Many Christmases ago, I posted a piece called Low Branches about how our great God bridges the gap between our feeble efforts and His perfection. As I was praying recently, that concept reemerged into my mind, but in greater detail.
I thought of Moses climbing Mount Sinai to obtain
the ten commandments, those two stone tablets which provide God's instructions for holy living. I recollected how this paragon of faith, in a fit of
righteous indignation, smashed the words written
by God Himself.
But our God is a God of second chances. He gave
Moses and the people (not least Moses’s brother, Aaron, whose
actions provoked Moses’s rashness in the first place, and who blamed his
foolishness on the very people he led into idolatry) a second
set of commandments after Moses destroyed the
first.
What a patient, forgiving deity.
This same divine being sent His Son to earth to wash away the sins of believers and grant His children unlimited access to His presence, even though our sin warrants the very opposite.
I'm going through a time of frailty (aren't we always, when we get right down to it? but some seasons of living just feel more fragile than others).
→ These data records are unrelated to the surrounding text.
(* ===== verification/StreamDeviceThms.v ===== *)
(** * The streaming device: what a guest's bytes do

    A reference parser says what a sequence of bytes means; the state machine
    implements it however the port cuts the sequence into pieces. *)

From Stdlib Require Import ZArith Lia Ascii String.
From stdpp Require Import base list numbers tactics option strings.
From S2P Require Import Prelude StreamDevice.

Open Scope Z_scope.

(** The port: [avail] are the bytes that the guest has written and the device
    has not read.  A read stores at most what was asked for; a channel that
    handles a call does not touch the port. *)
Class StreamEnvOk {V} (E : StreamEnv V) (avail : V -> list Z) : Prop := {
  sif_read_ok len v :
    0 <= len ->
    let '(n, bs, v') := sif_read len v in
    n = Z.of_nat (length bs) /\ n <= len /\ avail v = bs ++ avail v';
  channel_call_ok e v : avail (channel_call e v).2 = avail v }.

(** ** The reference parser *)

(** The characters of an array up to its terminator. *)
Fixpoint c_string (l : list Z) : list Z :=
  match l with
  | [] => []
  | c :: l' => if c =? 0 then [] else c :: c_string l'
  end.

Inductive effect :=
  | FxFormat (f : StreamMsgFormat)
  | FxData (bytes : list Z)
  | FxCursor (cmd : cursor_cmd)
  | FxInfo (id : Z) (address : list Z) (display : Z).

Definition effect_of (e : sevent) : option effect :=
  match e with
  | EvFormat f => Some (FxFormat f)
  | EvData bytes _ => Some (FxData bytes)
  | EvCursor cmd => Some (FxCursor cmd)
  | EvDisplayInfo i =>
      Some (FxInfo (stream_id i) (c_string (device_address i)) (device_display_id i))
  | _ => None
  end.
Definition effects (l : list sevent) : list effect := omap effect_of l.

Lemma effects_app l l' : effects (l ++ l') = effects l ++ effects l'.
Proof. apply omap_app. Qed.
Lemma effects_cons e l :
  effects (e :: l) = match effect_of e with Some x => x :: effects l | None => effects l end.
Proof. done. Qed.

Lemma c_string_cut a b : c_string (a ++ 0 :: b) = c_string a.
Proof. induction a as [|c a IH]; [done|]. simpl. by rewrite IH. Qed.

(** Slices of the payload at the start of the block. *)
Lemma take_prefix {A} n (l q : list A) : take (length q) l = q -> (n <= length q)%nat -> take n l = take n q.
Proof. intros Hq Hn. rewrite <- Hq at 1. rewrite take_take. f_equal. lia. Qed.

Lemma slice_prefix {A} off n (l q : list A) :
  take (length q) l = q -> (off + n <= length q)%nat -> take n (drop off l) = take n (drop off q).
Proof. intros Hq Hn. rewrite !take_drop_commute. by rewrite (take_prefix (off + n) l q). Qed.

Section spec.
Context {P : StreamProto}.

(** The messages whose payload is read: the sizes the device accepts. *)
Definition size_ok (t size : Z) : bool :=
  if t =? STREAM_TYPE_FORMAT then size =? sizeof_StreamMsgFormat
  else if t =? STREAM_TYPE_DEVICE_DISPLAY_INFO
  then size <=? sizeof_StreamMsgDeviceDisplayInfo + MAX_DEVICE_ADDRESS_LEN
  else if t =? STREAM_TYPE_DATA then size <=? 32 * 1024 * 1024
  else if t =? STREAM_TYPE_CURSOR_SET
  then (sizeof_StreamMsgCursorSet <=? size) && (size <=? max_cursor_set_size)
  else if t =? STREAM_TYPE_CURSOR_MOVE then size =? sizeof_StreamMsgCursorMove
  else if t =? STREAM_TYPE_CAPABILITIES then size <=? STREAM_MSG_CAPABILITIES_MAX_BYTES
  else false.

(** A cursor: its size in bytes is [width * height * bits / 8], rounded up. *)
Definition spec_cursor (payload : list Z) : option cursor_cmd :=
  let h := dec_cursor_set (take (Z.to_nat sizeof_StreamMsgCursorSet) payload) in
  let bits := get_cursor_type_bits (cu_type h) in
  let size := (cu_width h * cu_height h * bits + 7) / 8 in
  if (cu_width h <=? STREAM_MSG_CURSOR_SET_MAX_WIDTH) &&
     (cu_height h <=? STREAM_MSG_CURSOR_SET_MAX_HEIGHT) && negb (bits =? 0) &&
     (sizeof_StreamMsgCursorSet + size <=? Z.of_nat (length payload))
  then Some (CURSOR_SET 0 0 1 0 h
               (take (Z.to_nat size) (drop (Z.to_nat offsetof_cursor_data) payload)))
  else None.

(** A display's address is cut at 256 characters, the last one a terminator;
    a message that announces no address or more than it has is ignored. *)
Definition spec_info (payload : list Z) : list effect :=
  let i := dec_display_info (take (Z.to_nat offsetof_device_address) payload) in
  let len := Z.min (di_device_address_len i) MAX_DEVICE_ADDRESS_LEN in
  if (Z.of_nat (length payload) <? offsetof_device_address + len) || (len =? 0)
  then []
  else [FxInfo (di_stream_id i)
          (c_string (take (Z.to_nat (len - 1)) (drop (Z.to_nat offsetof_device_address) payload)))
          (di_device_display_id i)].

(** [None]: the message is refused. *)
Definition message_effects (t : Z) (payload : list Z) : option (list effect) :=
  if t =? STREAM_TYPE_FORMAT then Some [FxFormat (dec_format payload)]
  else if t =? STREAM_TYPE_DEVICE_DISPLAY_INFO then Some (spec_info payload)
  else if t =? STREAM_TYPE_DATA then Some (if bool_decide (payload = []) then [] else [FxData payload])
  else if t =? STREAM_TYPE_CURSOR_SET
  then (fun c => [FxCursor c]) <$> spec_cursor payload
  else if t =? STREAM_TYPE_CURSOR_MOVE
  then Some [FxCursor (let '(x, y) := dec_cursor_move payload in CURSOR_MOVE x y)]
  else Some [].

Definition incomplete (rest : list Z) : Prop :=
  Z.of_nat (length rest) < sizeof_StreamDevHeader \/
  exists h q, rest = h ++ q /\ Z.of_nat (length h) = sizeof_StreamDevHeader /\
    size_ok (dec_hdr h).1 (dec_hdr h).2 = true /\ Z.of_nat (length q) < (dec_hdr h).2.

(** [parses bytes effects error rest] *)
Inductive parses : list Z -> list effect -> bool -> list Z -> Prop :=
  | parses_incomplete rest : incomplete rest -> parses rest [] false rest
  | parses_bad_header h p :
      Z.of_nat (length h) = sizeof_StreamDevHeader ->
      size_ok (dec_hdr h).1 (dec_hdr h).2 = false -> parses (h ++ p) [] true []
  | parses_refused h q p :
      Z.of_nat (length h) = sizeof_StreamDevHeader ->
      size_ok (dec_hdr h).1 (dec_hdr h).2 = true -> Z.of_nat (length q) = (dec_hdr h).2 ->
      message_effects (dec_hdr h).1 q = None -> parses (h ++ q ++ p) [] true []
  | parses_message h q p fx fx' e rest :
      Z.of_nat (length h) = sizeof_StreamDevHeader ->
      size_ok (dec_hdr h).1 (dec_hdr h).2 = true -> Z.of_nat (length q) = (dec_hdr h).2 ->
      message_effects (dec_hdr h).1 q = Some fx -> parses p fx' e rest ->
      parses (h ++ q ++ p) (fx ++ fx') e rest.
As is so often the case, this period of fragility is finding me wakeful, watchful, and wistful. I'm reaching up with extra gusto to seek God’s hands, using the vehicle of prayer that never fails to get me to the right destination. I’m counting extra hard on the Lord’s cleansing nature and open door policy for believers, subjects about which I wrote quite confidently years ago.
Did I mean it then? Do I believe it now?
Reaching up is the only way I know to find out. Vulnerability can be a companion to desperation or determination. By God's grace, I'm leaning towards the latter.
To quote Tiny Tim, whose words still ring true nearly two centuries after Dickens penned them, “God bless us, every one.”